Lemma stages_other st c :
  (forall n, c <> Internal n) ->
  omap (fun sc => if decide (sc.2 = c) then Some sc.1 else None) (at_stage st internals) = [].
Proof.
  intros Hc. unfold at_stage, internals. induction internal as [|m l IH]; [done|]. cbn.
  rewrite decide_False by (intros Hm; by apply (Hc m)). exact IH.
Qed.

(** A start that succeeds has taken every manager and internal service through the
    four stages in their order, each once, and the logger and the HTTP client through the
    one they have. *)
Theorem start_stages c :
  NoDup internal -> c ∈ all_components -> stages_of c = wanted_stages c.
Proof.
  clear start_part close_part.
  intros Hnd Hc. unfold stages_of, start_calls, preStart_calls. rewrite !omap_app.
  destruct c as [ | | | | | | | | | | | |n];
    [rewrite !stages_other by done; reflexivity .. |].
  rewrite !stages_internal; [reflexivity | done |..].
  all: unfold all_components in Hc; apply elem_of_app in Hc as [Hc|(m & [= ->] & Hin)%list_elem_of_fmap];
    [by vm_compute in Hc; repeat (apply elem_of_cons in Hc as [Hc|Hc]; [done|]); apply elem_of_nil in Hc | done].
Qed.
End Life.

(** ** [CloseWithTimeout] *)

Inductive close_log := LogSlow | LogClosed.

(** What it logs before it returns, and whether the box is closed by then; the close takes
    [took] of a budget [d]. *)
Definition CloseWithTimeout (took d : Z) (block : bool) : list close_log * bool :=
  if (took <? d)%Z then ([LogClosed], true)
  else if block then ([LogSlow; LogClosed], true)
  else ([LogSlow], false).

(** ** What [New] makes of a config *)

(** [Context] fills in every registry [New] asks for, and keeps the pairs that are there. *)
Lemma Context_complete ctx inb outb endp dnst serv cert :
  check_registries (Context ctx inb outb endp dnst serv cert) = Ok tt /\
  (forall io i, inboundOptions ctx = Some io -> inboundRegistry ctx = Some i ->
     inboundRegistry (Context ctx inb outb endp dnst serv cert) = Some i).
Proof.
  destruct ctx as [[] [] [] [] [] [] [] [] [] [] [] []]; split; try reflexivity; cbn; congruence.
Qed.

Section NewSpec.
  Context (TypeAPI CertificateStoreSystem : string) (IsAndroid : bool).
  Context (construct : string -> result unit) (create : string -> string -> result unit) (v2ray_has_stats : bool).

Lemma create_section_spec name kind tags : forall i created,
  create_section create name kind i tags = Ok created ->
  created = imap (fun j t => tag_of (i + j) t) tags /\ Forall (fun t => create kind t = Ok tt) created.
Proof.
  induction tags as [|t tags IH]; intros i created; cbn [create_section]; [by intros [= <-]|].
  destruct (create kind (tag_of i t)) as [[]|e] eqn:E; [|done].
  unfold mbind, result_bind. destruct (create_section create name kind (S i) tags) as [l|e] eqn:Er; [|done].
  intros [= <-]. apply IH in Er as [-> Hall]. split.
  - cbn. f_equal; [by rewrite Nat.add_0_r|]. apply imap_ext. intros j x _. cbn. by rewrite Nat.add_succ_r.
  - by constructor.
Qed.

(** The results of a sequence that came to an end. *)
Ltac open_results := repeat match goal with
  | H : mbind _ ?r = Ok _ |- _ =>
      let E := fresh "E" in destruct r as [?|?] eqn:E; [|discriminate H]; cbn [mbind result_bind] in H
  | H : Ok _ = Ok _ |- _ => injection H as <-
  end.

========================================================================

Copy out every entry above exactly.

Lemma stages_other st c :
  (forall n, c <> Internal n) ->
  omap (fun sc => if decide (sc.2 = c) then Some sc.1 else None) (at_stage st internals) = [].
Proof.
  intros Hc. unfold at_stage, internals. induction internal as [|m l IH]; [done|]. cbn.
  rewrite decide_False by (intros Hm; by apply (Hc m)). exact IH.
Qed.

(** A start that succeeds has taken every manager and internal service through the
    four stages in their order, each once, and the logger and the HTTP client through the
    one they have. *)
Theorem start_stages c :
  NoDup internal -> c ∈ all_components -> stages_of c = wanted_stages c.
Proof.
  clear start_part close_part.
  intros Hnd Hc. unfold stages_of, start_calls, preStart_calls. rewrite !omap_app.
  destruct c as [ | | | | | | | | | | | |n];
    [rewrite !stages_other by done; reflexivity .. |].
  rewrite !stages_internal; [reflexivity | done |..].
  all: unfold all_components in Hc; apply elem_of_app in Hc as [Hc|(m & [= ->] & Hin)%list_elem_of_fmap];
    [by vm_compute in Hc; repeat (apply elem_of_cons in Hc as [Hc|Hc]; [done|]); apply elem_of_nil in Hc | done].
Qed.
End Life.

(** ** [CloseWithTimeout] *)

Inductive close_log := LogSlow | LogClosed.

(** What it logs before it returns, and whether the box is closed by then; the close takes
    [took] of a budget [d]. *)
Definition CloseWithTimeout (took d : Z) (block : bool) : list close_log * bool :=
  if (took <? d)%Z then ([LogClosed], true)
  else if block then ([LogSlow; LogClosed], true)
  else ([LogSlow], false).

(** ** What [New] makes of a config *)

(** [Context] fills in every registry [New] asks for, and keeps the pairs that are there. *)
Lemma Context_complete ctx inb outb endp dnst serv cert :
  check_registries (Context ctx inb outb endp dnst serv cert) = Ok tt /\
  (forall io i, inboundOptions ctx = Some io -> inboundRegistry ctx = Some i ->
     inboundRegistry (Context ctx inb outb endp dnst serv cert) = Some i).
Proof.
  destruct ctx as [[] [] [] [] [] [] [] [] [] [] [] []]; split; try reflexivity; cbn; congruence.
Qed.

Section NewSpec.
  Context (TypeAPI CertificateStoreSystem : string) (IsAndroid : bool).
  Context (construct : string -> result unit) (create : string -> string -> result unit) (v2ray_has_stats : bool).

Lemma create_section_spec name kind tags : forall i created,
  create_section create name kind i tags = Ok created ->
  created = imap (fun j t => tag_of (i + j) t) tags /\ Forall (fun t => create kind t = Ok tt) created.
Proof.
  induction tags as [|t tags IH]; intros i created; cbn [create_section]; [by intros [= <-]|].
  destruct (create kind (tag_of i t)) as [[]|e] eqn:E; [|done].
  unfold mbind, result_bind. destruct (create_section create name kind (S i) tags) as [l|e] eqn:Er; [|done].
  intros [= <-]. apply IH in Er as [-> Hall]. split.
  - cbn. f_equal; [by rewrite Nat.add_0_r|]. apply imap_ext. intros j x _. cbn. by rewrite Nat.add_succ_r.
  - by constructor.
Qed.

(** The results of a sequence that came to an end. *)
Ltac open_results := repeat match goal with
  | H : mbind _ ?r = Ok _ |- _ =>
      let E := fresh "E" in destruct r as [?|?] eqn:E; [|discriminate H]; cbn [mbind result_bind] in H
  | H : Ok _ = Ok _ |- _ => injection H as <-
  end.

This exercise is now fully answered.